* Task to complete *
How many lines in the entries below contain the word "search"? Answer with the number and nothing else.

* Extracted data *
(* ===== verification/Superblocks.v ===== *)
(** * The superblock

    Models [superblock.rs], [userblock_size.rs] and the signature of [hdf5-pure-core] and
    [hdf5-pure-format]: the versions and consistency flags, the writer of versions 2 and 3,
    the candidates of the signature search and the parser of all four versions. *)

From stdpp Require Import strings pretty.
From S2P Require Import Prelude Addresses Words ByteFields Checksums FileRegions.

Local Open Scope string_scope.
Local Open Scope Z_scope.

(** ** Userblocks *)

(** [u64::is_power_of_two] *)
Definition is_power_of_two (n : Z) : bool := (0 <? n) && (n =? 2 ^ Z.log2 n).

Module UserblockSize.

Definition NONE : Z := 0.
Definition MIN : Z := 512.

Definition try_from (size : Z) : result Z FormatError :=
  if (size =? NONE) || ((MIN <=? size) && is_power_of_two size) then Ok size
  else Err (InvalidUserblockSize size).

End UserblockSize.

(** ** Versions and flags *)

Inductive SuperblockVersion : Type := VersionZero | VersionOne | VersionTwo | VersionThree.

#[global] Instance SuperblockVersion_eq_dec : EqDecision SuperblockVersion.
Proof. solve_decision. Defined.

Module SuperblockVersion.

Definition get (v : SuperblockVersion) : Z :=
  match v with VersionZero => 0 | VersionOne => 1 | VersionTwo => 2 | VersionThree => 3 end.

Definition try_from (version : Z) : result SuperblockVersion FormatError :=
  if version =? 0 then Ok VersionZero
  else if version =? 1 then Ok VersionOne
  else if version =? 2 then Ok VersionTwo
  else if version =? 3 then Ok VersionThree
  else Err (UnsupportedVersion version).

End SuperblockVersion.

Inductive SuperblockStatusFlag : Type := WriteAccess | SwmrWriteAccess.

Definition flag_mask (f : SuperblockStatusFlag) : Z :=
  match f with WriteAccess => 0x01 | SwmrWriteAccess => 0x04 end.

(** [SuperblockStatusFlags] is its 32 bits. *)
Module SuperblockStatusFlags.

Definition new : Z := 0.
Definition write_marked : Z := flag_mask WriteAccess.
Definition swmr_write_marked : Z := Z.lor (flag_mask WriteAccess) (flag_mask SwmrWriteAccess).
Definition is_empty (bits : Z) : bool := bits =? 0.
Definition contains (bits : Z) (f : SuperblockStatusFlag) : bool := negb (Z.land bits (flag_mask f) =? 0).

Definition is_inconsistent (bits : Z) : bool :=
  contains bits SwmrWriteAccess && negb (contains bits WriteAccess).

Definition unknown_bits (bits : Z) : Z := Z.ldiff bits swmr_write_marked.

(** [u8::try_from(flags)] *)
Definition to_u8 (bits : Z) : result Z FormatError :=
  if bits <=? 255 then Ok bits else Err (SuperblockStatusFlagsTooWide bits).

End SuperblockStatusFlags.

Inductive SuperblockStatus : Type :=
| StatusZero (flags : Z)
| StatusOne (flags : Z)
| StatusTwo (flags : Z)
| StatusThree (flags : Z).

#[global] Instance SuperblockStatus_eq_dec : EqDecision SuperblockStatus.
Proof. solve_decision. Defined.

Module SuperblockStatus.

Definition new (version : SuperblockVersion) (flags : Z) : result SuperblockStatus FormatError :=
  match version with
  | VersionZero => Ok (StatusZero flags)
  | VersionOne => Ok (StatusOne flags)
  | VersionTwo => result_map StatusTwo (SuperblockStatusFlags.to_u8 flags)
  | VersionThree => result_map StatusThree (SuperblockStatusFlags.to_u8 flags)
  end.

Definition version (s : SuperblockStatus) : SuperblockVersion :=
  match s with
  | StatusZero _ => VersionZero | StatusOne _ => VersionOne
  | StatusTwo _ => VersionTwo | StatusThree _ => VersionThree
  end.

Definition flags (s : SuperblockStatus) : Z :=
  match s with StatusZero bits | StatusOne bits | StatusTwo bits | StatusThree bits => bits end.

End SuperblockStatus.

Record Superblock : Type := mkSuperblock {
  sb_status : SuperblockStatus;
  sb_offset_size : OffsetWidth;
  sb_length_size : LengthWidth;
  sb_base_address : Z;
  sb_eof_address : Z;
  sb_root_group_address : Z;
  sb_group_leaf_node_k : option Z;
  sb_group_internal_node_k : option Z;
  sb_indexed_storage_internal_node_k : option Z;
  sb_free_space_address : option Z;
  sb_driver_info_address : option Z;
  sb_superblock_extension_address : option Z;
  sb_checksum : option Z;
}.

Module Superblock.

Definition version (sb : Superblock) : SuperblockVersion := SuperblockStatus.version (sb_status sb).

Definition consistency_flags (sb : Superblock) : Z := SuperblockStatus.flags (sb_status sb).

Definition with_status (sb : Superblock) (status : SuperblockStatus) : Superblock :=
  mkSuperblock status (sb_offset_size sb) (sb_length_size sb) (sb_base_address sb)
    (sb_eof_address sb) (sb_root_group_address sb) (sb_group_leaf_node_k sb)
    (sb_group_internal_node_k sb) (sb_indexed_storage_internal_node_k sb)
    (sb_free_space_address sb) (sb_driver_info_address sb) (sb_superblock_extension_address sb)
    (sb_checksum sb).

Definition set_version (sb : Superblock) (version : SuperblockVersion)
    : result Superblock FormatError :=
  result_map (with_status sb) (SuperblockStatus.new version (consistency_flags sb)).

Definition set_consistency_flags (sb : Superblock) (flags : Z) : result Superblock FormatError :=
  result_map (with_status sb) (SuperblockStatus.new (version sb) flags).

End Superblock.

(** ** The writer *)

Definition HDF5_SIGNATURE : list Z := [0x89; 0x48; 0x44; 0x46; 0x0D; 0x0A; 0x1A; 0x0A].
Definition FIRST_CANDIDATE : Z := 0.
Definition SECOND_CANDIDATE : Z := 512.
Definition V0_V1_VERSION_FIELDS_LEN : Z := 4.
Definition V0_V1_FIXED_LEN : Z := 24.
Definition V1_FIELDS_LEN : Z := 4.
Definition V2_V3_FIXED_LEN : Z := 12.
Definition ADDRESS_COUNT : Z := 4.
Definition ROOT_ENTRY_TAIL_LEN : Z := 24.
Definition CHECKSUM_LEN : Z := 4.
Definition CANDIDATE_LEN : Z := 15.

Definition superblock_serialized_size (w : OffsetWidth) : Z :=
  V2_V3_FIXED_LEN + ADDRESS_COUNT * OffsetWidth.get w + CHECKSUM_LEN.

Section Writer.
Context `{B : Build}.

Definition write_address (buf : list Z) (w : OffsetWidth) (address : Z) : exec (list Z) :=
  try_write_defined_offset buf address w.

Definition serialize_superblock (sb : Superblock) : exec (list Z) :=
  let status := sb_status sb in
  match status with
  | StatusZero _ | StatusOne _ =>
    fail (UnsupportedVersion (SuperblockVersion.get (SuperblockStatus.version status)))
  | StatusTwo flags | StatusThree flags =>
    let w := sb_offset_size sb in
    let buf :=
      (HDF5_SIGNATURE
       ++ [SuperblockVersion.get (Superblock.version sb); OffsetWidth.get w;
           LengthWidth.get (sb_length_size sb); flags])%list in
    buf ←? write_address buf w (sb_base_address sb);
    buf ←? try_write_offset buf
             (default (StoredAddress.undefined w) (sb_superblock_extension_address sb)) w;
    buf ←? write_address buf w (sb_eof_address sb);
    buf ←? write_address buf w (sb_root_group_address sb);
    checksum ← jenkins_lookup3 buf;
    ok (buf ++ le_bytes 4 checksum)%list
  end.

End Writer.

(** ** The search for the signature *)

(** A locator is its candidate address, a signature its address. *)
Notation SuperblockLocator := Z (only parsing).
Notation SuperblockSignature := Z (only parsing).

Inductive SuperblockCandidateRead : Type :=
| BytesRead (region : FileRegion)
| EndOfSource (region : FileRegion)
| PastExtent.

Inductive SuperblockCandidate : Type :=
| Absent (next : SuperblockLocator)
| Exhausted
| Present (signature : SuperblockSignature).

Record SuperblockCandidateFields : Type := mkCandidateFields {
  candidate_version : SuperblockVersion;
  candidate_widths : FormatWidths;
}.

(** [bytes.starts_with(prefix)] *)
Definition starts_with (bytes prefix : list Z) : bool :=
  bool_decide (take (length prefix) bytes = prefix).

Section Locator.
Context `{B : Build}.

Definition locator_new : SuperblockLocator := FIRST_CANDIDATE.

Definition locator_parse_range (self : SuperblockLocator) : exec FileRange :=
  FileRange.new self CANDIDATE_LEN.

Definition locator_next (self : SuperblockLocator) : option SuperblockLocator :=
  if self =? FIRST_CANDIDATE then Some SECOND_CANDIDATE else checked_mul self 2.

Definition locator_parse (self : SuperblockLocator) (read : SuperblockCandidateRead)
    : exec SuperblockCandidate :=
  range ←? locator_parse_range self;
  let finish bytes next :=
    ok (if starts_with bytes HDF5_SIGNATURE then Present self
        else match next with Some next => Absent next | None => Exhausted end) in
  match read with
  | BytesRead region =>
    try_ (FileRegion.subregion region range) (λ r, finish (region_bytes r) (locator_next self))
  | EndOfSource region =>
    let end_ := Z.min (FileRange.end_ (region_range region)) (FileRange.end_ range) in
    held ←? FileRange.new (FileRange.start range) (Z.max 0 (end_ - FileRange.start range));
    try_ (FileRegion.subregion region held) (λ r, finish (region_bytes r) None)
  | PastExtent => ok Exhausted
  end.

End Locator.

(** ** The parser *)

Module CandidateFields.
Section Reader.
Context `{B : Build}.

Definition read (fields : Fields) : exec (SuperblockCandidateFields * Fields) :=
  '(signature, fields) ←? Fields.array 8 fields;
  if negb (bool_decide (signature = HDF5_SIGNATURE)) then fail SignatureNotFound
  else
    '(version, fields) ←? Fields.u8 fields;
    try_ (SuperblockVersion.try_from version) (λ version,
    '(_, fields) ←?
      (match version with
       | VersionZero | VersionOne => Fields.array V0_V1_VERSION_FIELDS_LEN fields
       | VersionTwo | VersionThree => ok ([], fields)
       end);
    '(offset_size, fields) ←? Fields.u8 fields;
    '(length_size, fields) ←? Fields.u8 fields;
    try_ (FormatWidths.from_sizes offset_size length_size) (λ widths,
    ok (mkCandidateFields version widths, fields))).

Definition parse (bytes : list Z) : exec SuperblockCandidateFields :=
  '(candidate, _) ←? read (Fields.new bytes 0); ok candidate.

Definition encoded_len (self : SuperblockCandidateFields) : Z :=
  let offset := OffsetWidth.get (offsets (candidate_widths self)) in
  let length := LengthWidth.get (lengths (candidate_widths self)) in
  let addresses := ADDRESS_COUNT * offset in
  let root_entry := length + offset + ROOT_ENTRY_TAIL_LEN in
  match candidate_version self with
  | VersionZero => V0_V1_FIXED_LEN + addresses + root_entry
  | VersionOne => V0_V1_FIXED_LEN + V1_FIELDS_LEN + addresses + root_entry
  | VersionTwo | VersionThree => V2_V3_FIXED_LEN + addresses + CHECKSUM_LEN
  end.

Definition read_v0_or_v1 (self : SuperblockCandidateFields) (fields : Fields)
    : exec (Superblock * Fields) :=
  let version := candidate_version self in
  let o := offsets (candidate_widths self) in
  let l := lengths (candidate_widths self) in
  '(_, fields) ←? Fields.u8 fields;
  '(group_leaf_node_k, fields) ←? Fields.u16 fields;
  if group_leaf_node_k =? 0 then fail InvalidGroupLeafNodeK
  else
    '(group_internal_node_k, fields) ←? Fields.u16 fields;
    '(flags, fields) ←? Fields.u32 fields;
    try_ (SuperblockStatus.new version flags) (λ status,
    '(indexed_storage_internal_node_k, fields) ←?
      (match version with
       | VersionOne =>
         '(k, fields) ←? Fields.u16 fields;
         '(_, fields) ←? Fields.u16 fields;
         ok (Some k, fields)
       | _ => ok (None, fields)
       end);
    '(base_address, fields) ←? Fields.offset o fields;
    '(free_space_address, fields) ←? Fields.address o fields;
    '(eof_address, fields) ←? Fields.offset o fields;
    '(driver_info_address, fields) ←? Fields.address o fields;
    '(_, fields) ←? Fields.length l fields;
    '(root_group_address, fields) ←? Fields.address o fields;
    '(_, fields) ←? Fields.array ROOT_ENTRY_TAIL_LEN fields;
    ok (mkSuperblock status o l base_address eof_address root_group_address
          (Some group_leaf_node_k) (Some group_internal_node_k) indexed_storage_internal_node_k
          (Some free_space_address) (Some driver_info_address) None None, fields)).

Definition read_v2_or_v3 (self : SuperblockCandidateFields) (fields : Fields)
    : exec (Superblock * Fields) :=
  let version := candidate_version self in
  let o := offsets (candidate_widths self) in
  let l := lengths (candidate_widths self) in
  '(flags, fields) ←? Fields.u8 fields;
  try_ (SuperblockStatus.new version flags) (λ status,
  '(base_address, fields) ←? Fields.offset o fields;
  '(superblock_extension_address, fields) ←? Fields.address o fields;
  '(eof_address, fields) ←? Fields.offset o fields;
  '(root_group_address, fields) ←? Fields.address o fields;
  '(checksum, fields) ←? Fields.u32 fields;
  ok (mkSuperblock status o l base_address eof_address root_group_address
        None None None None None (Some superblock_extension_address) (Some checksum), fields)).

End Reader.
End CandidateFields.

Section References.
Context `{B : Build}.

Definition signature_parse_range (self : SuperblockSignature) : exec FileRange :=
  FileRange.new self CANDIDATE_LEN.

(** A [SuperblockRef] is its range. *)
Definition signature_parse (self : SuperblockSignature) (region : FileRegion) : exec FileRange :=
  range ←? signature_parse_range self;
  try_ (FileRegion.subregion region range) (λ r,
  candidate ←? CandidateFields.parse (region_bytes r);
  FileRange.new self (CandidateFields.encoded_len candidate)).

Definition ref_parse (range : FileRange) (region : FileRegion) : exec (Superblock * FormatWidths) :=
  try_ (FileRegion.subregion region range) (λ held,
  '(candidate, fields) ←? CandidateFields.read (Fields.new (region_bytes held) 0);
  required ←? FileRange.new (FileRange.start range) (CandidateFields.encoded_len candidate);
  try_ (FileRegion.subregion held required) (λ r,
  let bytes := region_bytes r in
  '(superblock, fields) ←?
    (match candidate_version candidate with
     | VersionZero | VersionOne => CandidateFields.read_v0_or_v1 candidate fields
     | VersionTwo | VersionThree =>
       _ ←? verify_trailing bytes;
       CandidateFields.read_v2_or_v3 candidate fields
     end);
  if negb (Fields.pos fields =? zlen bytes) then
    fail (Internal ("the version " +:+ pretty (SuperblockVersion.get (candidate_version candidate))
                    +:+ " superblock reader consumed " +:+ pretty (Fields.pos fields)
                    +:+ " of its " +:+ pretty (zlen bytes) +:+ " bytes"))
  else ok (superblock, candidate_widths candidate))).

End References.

==

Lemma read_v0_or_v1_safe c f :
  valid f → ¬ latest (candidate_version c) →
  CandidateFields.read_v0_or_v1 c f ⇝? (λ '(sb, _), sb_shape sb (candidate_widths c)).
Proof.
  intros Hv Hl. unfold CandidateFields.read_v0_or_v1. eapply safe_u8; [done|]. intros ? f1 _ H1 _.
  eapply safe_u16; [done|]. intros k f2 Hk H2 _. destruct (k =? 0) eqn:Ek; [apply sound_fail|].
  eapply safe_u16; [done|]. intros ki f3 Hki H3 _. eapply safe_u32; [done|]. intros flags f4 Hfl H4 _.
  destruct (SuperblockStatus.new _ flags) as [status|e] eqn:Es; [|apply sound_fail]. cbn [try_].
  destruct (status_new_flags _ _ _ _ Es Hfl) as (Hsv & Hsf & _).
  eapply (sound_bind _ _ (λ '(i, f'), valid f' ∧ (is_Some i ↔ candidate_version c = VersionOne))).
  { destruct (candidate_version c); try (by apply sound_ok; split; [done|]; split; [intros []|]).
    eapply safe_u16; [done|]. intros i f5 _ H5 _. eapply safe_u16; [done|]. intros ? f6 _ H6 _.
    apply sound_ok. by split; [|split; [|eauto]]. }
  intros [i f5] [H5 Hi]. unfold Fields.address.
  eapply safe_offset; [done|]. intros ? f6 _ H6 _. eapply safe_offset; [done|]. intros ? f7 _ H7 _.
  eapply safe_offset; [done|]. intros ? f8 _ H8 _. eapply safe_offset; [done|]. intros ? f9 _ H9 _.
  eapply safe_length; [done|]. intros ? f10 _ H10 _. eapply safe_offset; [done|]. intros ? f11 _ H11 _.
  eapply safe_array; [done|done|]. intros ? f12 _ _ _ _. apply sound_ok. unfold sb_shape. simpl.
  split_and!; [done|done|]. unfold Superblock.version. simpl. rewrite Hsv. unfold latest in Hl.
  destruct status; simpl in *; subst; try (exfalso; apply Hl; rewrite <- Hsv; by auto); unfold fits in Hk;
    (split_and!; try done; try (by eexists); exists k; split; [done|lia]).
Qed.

* Solution for this exercise *
2